### Task description
Copy out each line of the data below in which the string "Elog" appears.
■ ■ ■ ■ ■ ■ ■
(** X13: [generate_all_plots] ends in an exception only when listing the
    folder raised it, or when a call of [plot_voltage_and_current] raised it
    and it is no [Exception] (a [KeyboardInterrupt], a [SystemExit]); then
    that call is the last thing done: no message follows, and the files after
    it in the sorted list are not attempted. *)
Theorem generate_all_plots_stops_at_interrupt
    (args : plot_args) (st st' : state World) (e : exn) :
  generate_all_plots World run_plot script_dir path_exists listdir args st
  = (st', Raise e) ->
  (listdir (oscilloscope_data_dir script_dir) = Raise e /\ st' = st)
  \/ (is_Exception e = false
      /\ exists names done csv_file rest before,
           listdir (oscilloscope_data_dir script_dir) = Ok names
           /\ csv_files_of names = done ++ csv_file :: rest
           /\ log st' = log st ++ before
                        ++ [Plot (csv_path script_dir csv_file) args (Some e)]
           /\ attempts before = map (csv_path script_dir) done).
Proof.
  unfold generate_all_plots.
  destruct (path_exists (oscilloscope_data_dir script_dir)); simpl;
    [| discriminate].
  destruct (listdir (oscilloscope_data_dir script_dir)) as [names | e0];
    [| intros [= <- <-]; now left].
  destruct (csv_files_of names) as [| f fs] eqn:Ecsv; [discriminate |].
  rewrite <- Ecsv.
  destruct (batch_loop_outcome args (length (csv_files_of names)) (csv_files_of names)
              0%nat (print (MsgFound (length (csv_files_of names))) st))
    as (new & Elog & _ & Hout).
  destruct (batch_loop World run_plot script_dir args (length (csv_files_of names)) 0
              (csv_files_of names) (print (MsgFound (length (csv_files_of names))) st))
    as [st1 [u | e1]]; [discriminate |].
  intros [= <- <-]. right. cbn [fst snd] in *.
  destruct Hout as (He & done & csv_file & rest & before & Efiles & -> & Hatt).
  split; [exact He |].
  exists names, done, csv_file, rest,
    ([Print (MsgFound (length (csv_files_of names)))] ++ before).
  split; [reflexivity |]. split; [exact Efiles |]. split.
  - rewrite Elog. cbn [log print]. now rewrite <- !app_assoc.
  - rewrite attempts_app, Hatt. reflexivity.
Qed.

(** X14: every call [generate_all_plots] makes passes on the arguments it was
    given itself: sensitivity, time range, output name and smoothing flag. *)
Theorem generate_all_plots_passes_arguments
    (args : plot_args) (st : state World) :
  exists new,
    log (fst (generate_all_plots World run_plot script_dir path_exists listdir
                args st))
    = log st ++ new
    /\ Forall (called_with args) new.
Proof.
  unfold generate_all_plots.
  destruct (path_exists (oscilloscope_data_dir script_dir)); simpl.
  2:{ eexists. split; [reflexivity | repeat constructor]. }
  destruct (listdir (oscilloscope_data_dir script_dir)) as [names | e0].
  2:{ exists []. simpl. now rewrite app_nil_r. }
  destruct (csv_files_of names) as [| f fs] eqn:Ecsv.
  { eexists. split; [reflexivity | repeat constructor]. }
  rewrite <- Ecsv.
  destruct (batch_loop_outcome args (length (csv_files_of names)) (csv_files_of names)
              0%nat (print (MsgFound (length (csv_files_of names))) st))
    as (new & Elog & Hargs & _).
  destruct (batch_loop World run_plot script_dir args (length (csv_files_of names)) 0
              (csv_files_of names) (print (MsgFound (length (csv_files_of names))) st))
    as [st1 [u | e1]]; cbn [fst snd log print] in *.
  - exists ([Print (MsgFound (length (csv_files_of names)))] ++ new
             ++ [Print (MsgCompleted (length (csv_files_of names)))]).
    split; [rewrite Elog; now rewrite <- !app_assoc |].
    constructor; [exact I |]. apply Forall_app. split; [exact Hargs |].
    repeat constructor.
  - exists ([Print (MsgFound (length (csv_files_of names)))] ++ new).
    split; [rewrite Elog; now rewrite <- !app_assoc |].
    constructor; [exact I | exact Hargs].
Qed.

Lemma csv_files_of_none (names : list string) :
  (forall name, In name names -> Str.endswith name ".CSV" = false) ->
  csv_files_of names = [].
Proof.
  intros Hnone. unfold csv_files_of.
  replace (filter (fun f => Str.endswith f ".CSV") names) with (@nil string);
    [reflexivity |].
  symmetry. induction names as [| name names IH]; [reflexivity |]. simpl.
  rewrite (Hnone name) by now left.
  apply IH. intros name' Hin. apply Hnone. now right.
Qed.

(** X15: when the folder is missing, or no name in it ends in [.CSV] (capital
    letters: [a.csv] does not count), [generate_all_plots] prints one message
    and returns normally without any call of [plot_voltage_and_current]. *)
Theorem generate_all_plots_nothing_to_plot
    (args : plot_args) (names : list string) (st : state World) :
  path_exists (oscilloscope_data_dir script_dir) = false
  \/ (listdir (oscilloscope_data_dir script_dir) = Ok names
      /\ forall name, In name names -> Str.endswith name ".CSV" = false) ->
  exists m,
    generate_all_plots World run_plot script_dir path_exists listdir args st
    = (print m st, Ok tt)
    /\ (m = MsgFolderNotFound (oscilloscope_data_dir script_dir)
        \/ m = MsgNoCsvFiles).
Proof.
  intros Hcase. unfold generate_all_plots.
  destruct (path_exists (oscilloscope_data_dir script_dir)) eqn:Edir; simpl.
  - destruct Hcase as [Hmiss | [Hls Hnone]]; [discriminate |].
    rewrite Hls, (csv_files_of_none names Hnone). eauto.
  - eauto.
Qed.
■ ■ ■ ■ ■ ■ ■
### Exercise result
    as (new & Elog & _ & Hout).
  - rewrite Elog. cbn [log print]. now rewrite <- !app_assoc.
    as (new & Elog & Hargs & _).
    split; [rewrite Elog; now rewrite <- !app_assoc |].
    split; [rewrite Elog; now rewrite <- !app_assoc |].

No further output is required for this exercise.